We evaluated risk of reduced fetal growth in women who developed or had progression of diabetic retinopathy during pregnancy because retinal deterioration might indicate worsening microvascular disease not specific to the retina. We hypothesized that the mechanism leading to progression of retinopathy also might lead to reduced fetal growth by compromising utero-placental blood flow. In a study on adverse pregnancy outcomes in women with type 1 diabetes and proliferative retinopathy at initial ophthalmologic examinations, we found that without nephropathy, proliferative retinopathy was not a risk for adverse pregnancy outcomes. However, there was a 325-g lower overall birth weight and an 18% incidence of low birth weight in the group with retinopathy compared with 8% incidence of low birth weight in the group without retinopathy. Those findings prompted further investigation of the association between fetal birth weight and progression of retinopathy during pregnancy.

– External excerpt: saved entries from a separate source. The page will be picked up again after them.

Lemma process_updates_loop_spec fuel : ∀ m, consistent m →
  size (pending_limits m) = fuel →
  match process_updates_loop fuel m with
  | Ok m' =>
      consistent m' ∧ pending_limits m' = ∅ ∧ limits m' = pending_limits m ∪ limits m ∧
      usages m' = usages m ∧ config m' = config m
  | Throw e =>
      e = rate_limiting_state_inconsistent ∧
      ∃ f, f ∈ [ram_bytes; cpu_weight; net_weight] ∧
        2 ^ 64 ≤ sum_pos f (limits m) + sum_pos f (pending_limits m)
  end.
Proof.
  induction fuel as [|fuel IH]; intros m Hm Hsize; cbn [process_updates_loop];
    pose proof (first_pending_spec (pending_limits m)) as Hfp;
    destruct (first_pending (pending_limits m)) as [[owner itr]|].
  - destruct Hfp as [Hk _]. apply map_size_empty_inv in Hsize. rewrite Hsize in Hk. by simplify_map_eq.
  - rewrite Hfp, (left_id_L ∅ (∪)). done.
  - destruct Hfp as [Hk _].
    destruct (apply_pending_spec m owner itr Hm Hk)
      as [(actual & m1 & Ha & -> & Hm1 & E1 & E2 & E3 & E4)|(-> & f & Hf & Hsum)]; cbn [mbind result_bind].
    2:{ split; [done|]. exists f. split; [done|].
        destruct (pending_has_limits m Hm owner) as [actual Ha]; [by eexists|].
        rewrite (sum_pos_insert f _ _ _ itr Ha) in Hsum. rewrite (sum_pos_delete f _ _ _ Hk).
        pose proof (sum_pos_nonneg f (delete owner (pending_limits m))). lia. }
    specialize (IH m1 Hm1). rewrite E2, map_size_delete_Some in IH by (by eexists).
    specialize (IH ltac:(lia)). destruct (process_updates_loop fuel m1) as [m'|e].
    + destruct IH as (IH1 & IH2 & IH3 & IH4 & IH5).
      split_and!; [done|done| |congruence|congruence]. rewrite IH3, E1. apply map_eq. intros a.
      rewrite !lookup_union. destruct (decide (a = owner)) as [->|].
      * rewrite lookup_delete_eq, lookup_insert_eq, Hk. by destruct (limits m !! owner).
      * by rewrite lookup_delete_ne, lookup_insert_ne.
    + destruct IH as (-> & f & Hf & Hsum). split; [done|]. exists f. split; [done|].
      rewrite E1, (sum_pos_insert f _ _ _ itr Ha) in Hsum. rewrite (sum_pos_delete f _ _ _ Hk). lia.
  - rewrite Hfp, (left_id_L ∅ (∪)). done.
Qed.

(** ** The manager over the life of a chain

    Between two blocks the controller creates accounts, bills transactions, charges memory
    and records new limits; every block ends with [finalize_block_limits]. *)

Inductive rl_op : manager → manager → Prop :=
  | op_initialize_account m a m' : initialize_account m a = Ok m' → rl_op m m'
  | op_update_account_usage m accounts slot m' :
      update_account_usage m accounts slot = Ok m' → rl_op m m'
  | op_add_transaction_usage cfg votes m accounts cpu net slot m' :
      add_transaction_usage cfg votes m accounts cpu net slot = Ok m' → rl_op m m'
  | op_add_pending_ram_usage m account delta m' :
      add_pending_ram_usage m account delta = Ok m' → rl_op m m'
  | op_set_account_limits m account ram net cpu m' b :
      set_account_limits m account ram net cpu = Ok (m', b) → rl_op m m'.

In the current study, we showed reduced fetal growth with a twofold increase in low birth weight, fivefold more SGA infants, and fewer large-for-gestational-age infants in the progression group. There also was a 268-g reduction in overall birth weight in the progression group. Not only were the extremes (small and large for gestational age) affected, but the entire distribution of growth (Figure 1) was shifted to the left. Small-for-gestational-age infants are at increased risk of adverse outcomes, and women with progressive retinopathy should have fetal growth monitored closely.
Most reports on diabetic retinopathy in pregnancy did not address neonatal outcomes. Among those that studied neonatal outcomes, most focused on the most advanced stage, proliferative diabetic retinopathy, without defining whether subjects had stable or progressive disease. Reece et al12 reported neonatal outcomes in 20 pregnant women with proliferative retinopathy (at least half progressed during pregnancy): 15% of those pregnancies ended in abortion or stillbirth and the perinatal survival rate was 94%. They concluded that most pregnancies resulted in live births of appropriate-for-gestational-age infants. Nine of 17 (53%) births had no neonatal complications and three (18%) had congenital anomalies. Klein et al13 reported pregnancy outcomes in 179 women with diabetes. Among maternal factors, severity of diabetic retinopathy was the most significant predictor of adverse pregnancy outcome, defined as abortion, perinatal death, and severe congenital malformations. Those studies did not differentiate stable from progressive retinal disease, so we were unable to compare them with our current findings. A weakness in our study was lack of smoking history in the logistic regression model. Data on smoking history were not collected after 1988; however, incidence of smoking in women enrolled before 1988 was 30%.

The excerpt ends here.